Nor has this somewhat lugubrious form of humour been confined to those who have died in public. When Sir Patrick Hume, of Polwarth, lay dying in 1724, a friend who was sitting beside his bed noticed him smiling, and asked what amused him. Sir Patrick, who was eighty-three years of age and extremely emaciated, replied, "I am diverted to think what a disappointment the worms will meet with when they come to me expecting a good meal, and find nothing but bones!" A very similar grim pleasantry is recorded of an old lady in Dean Ramsay's well-known book on "Scottish Life and Character." Horace Walpole said of Lord Chesterfield that his "closing lips dropped repartees that sparkled with his juvenile fire." When old and feeble Chesterfield apologised to a visitor for leaving him in order to take his daily drive, by saying, "I do not detain you, for I must go and rehearse my funeral;" and when, during his last illness, his friend Sir Thomas Robinson, a very tall man, called upon him, Chesterfield, who was as short as his friend was tall, remarked, "Ah, Sir Thomas, it will be sooner over with me than it would be with you, for I am dying by inches."

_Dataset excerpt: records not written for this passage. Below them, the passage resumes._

Lemma parse_hour_pad z s : 0 ≤ z < 24 → parse_hour (pad 2 z +:+ s) = Some (z, s).
Proof.
  intros Hz. rewrite <-(fixed_pad_small 2 z s) by (cbn; lia). unfold parse_hour. cbn [pad]. rewrite !string_cons_app.
  by destruct (digit_facts (z / 10 ^ Z.of_nat 0 mod 10)) as [-> _]; [apply Z.mod_pos_bound; lia|].
Qed.

(** A formatted time is read back. *)
Lemma parse_format_time t text : format_time t = Some text → parse_time text = Some t.
Proof.
  unfold format_time. destruct (civil_from_days (t / 10 ^ 9 / 86400)) as [[y mo] d] eqn:E.
  destruct (civil_days _ _ _ _ E) as (Hdays & Hmo & Hd). set (sod := t / 10 ^ 9 mod 86400).
  assert (0 ≤ sod < 86400) as Hsod by (apply Z.mod_pos_bound; lia).
  destruct ((0 <=? y) && (y <=? 9999))%bool eqn:Ey; [|done]. apply andb_prop in Ey as [Hy1%Z.leb_le Hy2%Z.leb_le].
  intros <-%(inj Some). assert (d ≤ 31) by (unfold days_in in Hd; repeat case_match; lia).
  assert (0 ≤ sod / 3600 < 24 ∧ 0 ≤ sod / 60 mod 60 < 60 ∧ 0 ≤ sod mod 60 < 60) as (Hh & Hmi & Hse) by (split_and!; zdiv_lia).
  assert (∀ s, strip "-" ("-" +:+ s) = Some s ∧ strip "T" ("T" +:+ s) = Some s ∧ strip ":" (":" +:+ s) = Some s) as Hst by done.
  unfold parse_time. repeat (first [rewrite fixed_pad_small by (cbn; lia) | rewrite parse_hour_pad by lia]; cbn [mbind option_bind];
    first [rewrite (proj1 (Hst _)) | rewrite (proj1 (proj2 (Hst _))) | rewrite (proj2 (proj2 (Hst _))) | idtac]; cbn [mbind option_bind]).
  rewrite !(proj2 (Z.leb_le _ _)) by lia. cbn [andb].
  rewrite parse_frac_text by (apply Z.mod_pos_bound; lia). change (parse_zone "Z") with (Some 0). cbn [mbind option_bind]. f_equal.
  rewrite Hdays. unfold sod in *. clear -Hsod. zdiv_lia.
Qed.

Example time_sample :
  format_time (1700000000 * 10 ^ 9 + 120000000) = Some "2023-11-14T22:13:20.12Z" ∧
  parse_time "2023-11-15T00:13:20.12+02:00" = Some (1700000000 * 10 ^ 9 + 120000000).
Proof. vm_compute. done. Qed.

(** The characters of a time are not ones JSON escapes. *)
Lemma format_time_zero : format_time zeroTime = Some "0001-01-01T00:00:00Z".
Proof. vm_compute. reflexivity. Qed.

(** The first instants of the years 0 and 10000. *)
Definition year0 : Time := -719528 * 86400 * 10 ^ 9.
Definition year10000 : Time := 2932897 * 86400 * 10 ^ 9.

Lemma format_time_range t : is_Some (format_time t) ↔ year0 ≤ t < year10000.
Proof.
  unfold format_time, year0, year10000. destruct (civil_from_days (t / 10 ^ 9 / 86400)) as [[y mo] d] eqn:E.
  apply civil_year_range in E.
  assert (-719528 ≤ t / 10 ^ 9 / 86400 ≤ 2932896 ↔ -719528 * 86400 * 10 ^ 9 ≤ t < 2932897 * 86400 * 10 ^ 9) as <- by zdiv_lia.
  rewrite <-E. destruct (Z.leb_spec 0 y), (Z.leb_spec y 9999); cbn; split; intros H'; try lia;
    first [by eexists | by destruct H'].
Qed.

It is hardly necessary to multiply examples; and the humour of such utterances seems sometimes a trifle forced. It looks as if it might have been assumed as a cloak to cover the real emotions. But, after all, the real feelings of a human soul at the supreme crisis of existence—when death throws open the portals of life can be known to that human soul only, and to no other; and it would be as futile as it would be indecent to attempt to say whether the face with which a man meets death is his own, or merely a mask assumed for the occasion.